Stored items:

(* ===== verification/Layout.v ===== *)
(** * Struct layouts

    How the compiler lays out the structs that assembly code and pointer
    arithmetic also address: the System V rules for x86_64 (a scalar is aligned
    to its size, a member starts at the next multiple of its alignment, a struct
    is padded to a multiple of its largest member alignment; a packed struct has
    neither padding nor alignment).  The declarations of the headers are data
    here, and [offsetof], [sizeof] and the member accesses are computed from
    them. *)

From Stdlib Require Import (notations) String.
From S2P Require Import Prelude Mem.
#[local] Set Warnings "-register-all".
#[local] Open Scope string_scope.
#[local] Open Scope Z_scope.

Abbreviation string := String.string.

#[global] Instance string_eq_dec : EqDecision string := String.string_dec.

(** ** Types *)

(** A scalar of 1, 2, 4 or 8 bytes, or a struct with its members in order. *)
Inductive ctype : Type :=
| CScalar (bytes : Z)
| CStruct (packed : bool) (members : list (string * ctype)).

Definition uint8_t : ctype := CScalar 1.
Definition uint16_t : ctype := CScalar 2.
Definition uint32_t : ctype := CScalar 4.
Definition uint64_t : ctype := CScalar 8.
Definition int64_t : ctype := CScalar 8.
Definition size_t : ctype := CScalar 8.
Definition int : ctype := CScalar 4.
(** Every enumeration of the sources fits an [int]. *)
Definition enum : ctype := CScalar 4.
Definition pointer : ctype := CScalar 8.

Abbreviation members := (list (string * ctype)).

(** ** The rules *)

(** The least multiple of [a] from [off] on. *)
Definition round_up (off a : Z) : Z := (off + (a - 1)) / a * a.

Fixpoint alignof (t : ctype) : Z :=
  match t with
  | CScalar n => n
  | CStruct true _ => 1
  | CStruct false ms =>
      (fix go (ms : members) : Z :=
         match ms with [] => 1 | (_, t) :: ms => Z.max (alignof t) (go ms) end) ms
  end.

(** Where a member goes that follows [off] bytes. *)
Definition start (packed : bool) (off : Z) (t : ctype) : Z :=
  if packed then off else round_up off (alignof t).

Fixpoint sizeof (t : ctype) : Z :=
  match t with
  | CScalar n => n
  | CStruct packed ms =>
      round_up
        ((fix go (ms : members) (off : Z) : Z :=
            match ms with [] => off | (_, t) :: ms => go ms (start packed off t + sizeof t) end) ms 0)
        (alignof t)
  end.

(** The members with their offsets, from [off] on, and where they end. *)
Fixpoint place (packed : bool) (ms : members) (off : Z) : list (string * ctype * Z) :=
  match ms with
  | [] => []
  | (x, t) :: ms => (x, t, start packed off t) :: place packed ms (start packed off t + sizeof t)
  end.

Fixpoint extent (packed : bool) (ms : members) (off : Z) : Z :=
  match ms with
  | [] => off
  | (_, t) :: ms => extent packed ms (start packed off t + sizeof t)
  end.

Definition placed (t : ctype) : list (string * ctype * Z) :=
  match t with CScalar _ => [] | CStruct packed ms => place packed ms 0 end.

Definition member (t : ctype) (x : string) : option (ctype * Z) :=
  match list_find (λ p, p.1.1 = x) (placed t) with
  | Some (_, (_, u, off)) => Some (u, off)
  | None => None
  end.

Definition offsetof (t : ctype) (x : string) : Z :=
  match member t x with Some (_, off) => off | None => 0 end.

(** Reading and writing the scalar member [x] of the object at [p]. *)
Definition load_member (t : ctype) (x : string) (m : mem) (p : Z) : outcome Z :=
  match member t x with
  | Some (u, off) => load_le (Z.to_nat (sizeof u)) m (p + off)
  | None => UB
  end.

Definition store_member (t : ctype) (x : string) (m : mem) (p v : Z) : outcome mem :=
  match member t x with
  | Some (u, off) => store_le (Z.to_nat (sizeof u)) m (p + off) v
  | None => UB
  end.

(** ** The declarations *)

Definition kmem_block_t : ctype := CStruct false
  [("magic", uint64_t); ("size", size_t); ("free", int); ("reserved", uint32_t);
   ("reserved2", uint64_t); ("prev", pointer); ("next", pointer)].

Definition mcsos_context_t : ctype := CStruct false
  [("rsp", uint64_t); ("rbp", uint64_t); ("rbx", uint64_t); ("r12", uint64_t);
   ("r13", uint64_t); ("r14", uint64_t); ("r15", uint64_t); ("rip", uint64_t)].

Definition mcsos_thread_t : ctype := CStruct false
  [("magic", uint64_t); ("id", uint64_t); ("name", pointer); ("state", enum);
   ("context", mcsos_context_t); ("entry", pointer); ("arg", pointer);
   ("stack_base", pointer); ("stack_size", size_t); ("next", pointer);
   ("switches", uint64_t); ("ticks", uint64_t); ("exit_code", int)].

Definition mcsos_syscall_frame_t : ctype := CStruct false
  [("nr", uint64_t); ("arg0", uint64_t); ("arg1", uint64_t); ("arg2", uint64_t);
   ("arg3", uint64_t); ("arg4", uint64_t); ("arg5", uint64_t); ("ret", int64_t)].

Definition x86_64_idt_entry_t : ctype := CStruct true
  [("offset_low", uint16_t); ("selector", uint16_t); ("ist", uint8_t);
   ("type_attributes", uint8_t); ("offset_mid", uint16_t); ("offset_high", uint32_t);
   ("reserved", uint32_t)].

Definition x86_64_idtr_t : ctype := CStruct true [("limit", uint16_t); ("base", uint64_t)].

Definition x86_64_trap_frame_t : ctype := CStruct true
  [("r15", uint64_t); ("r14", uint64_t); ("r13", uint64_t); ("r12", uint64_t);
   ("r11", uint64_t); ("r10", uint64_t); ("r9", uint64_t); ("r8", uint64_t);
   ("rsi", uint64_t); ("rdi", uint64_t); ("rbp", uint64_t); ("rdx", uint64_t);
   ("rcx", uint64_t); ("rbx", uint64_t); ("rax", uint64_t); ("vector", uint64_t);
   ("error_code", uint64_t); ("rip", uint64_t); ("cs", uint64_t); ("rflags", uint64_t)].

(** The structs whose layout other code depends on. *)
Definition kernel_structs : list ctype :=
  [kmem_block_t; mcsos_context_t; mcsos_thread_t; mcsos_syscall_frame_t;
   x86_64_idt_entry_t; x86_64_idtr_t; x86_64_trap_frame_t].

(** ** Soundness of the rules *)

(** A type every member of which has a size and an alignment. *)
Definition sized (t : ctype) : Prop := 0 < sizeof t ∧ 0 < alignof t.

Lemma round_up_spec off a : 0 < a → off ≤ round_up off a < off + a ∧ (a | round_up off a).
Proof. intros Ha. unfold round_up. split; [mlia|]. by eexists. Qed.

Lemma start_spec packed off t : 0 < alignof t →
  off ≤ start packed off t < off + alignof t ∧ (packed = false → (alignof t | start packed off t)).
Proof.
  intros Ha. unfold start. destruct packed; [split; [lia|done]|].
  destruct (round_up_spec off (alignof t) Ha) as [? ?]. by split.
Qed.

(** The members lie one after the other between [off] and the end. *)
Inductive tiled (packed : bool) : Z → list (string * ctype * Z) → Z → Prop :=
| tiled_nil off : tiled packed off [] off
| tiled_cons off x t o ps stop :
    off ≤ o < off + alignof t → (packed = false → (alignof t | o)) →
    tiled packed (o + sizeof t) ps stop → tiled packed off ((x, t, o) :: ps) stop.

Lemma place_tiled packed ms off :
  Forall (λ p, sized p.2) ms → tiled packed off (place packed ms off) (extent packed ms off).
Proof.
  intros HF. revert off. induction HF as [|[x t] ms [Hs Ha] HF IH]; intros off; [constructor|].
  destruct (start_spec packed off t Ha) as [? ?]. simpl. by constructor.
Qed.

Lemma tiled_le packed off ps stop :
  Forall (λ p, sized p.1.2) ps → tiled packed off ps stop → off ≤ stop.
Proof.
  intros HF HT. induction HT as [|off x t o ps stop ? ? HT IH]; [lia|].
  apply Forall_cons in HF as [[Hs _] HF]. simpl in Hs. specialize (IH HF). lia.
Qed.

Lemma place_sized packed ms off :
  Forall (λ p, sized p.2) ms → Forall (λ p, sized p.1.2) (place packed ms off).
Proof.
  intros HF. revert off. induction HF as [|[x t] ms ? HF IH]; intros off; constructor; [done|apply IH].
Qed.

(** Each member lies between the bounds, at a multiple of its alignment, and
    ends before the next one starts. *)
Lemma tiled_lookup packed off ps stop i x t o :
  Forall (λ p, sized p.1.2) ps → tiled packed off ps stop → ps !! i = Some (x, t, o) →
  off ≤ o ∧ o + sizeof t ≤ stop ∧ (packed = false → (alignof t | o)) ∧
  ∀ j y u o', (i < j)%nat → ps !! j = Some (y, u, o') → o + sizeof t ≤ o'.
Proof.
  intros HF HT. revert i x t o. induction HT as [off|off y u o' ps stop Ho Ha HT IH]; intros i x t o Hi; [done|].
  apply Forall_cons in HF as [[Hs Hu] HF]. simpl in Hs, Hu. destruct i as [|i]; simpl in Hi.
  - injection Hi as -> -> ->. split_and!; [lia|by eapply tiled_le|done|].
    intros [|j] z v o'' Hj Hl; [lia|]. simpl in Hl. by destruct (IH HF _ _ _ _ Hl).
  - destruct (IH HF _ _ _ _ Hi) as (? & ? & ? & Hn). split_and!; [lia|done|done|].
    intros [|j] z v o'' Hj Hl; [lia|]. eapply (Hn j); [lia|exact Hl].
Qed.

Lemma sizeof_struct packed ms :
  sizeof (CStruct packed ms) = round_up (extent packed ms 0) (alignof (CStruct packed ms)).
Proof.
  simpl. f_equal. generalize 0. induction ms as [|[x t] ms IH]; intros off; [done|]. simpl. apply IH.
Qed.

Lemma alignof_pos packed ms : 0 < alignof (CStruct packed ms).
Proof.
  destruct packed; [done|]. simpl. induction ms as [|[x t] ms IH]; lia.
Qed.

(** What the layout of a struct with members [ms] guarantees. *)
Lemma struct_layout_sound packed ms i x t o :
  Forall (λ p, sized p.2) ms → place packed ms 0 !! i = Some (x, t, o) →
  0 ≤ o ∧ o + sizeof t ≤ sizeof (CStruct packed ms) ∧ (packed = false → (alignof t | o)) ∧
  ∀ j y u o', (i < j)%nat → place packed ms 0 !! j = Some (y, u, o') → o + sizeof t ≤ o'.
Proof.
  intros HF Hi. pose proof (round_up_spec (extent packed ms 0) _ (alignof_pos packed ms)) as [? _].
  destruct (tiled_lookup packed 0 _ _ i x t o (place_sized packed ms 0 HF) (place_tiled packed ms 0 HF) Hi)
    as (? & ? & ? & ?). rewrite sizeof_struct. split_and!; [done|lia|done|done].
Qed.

WORK INSTRUCTION:
Which of the lines above include the string "Prop"? Pick them out and copy them.

EXERCISE ANSWER:
Definition sized (t : ctype) : Prop := 0 < sizeof t ∧ 0 < alignof t.
Inductive tiled (packed : bool) : Z → list (string * ctype * Z) → Z → Prop :=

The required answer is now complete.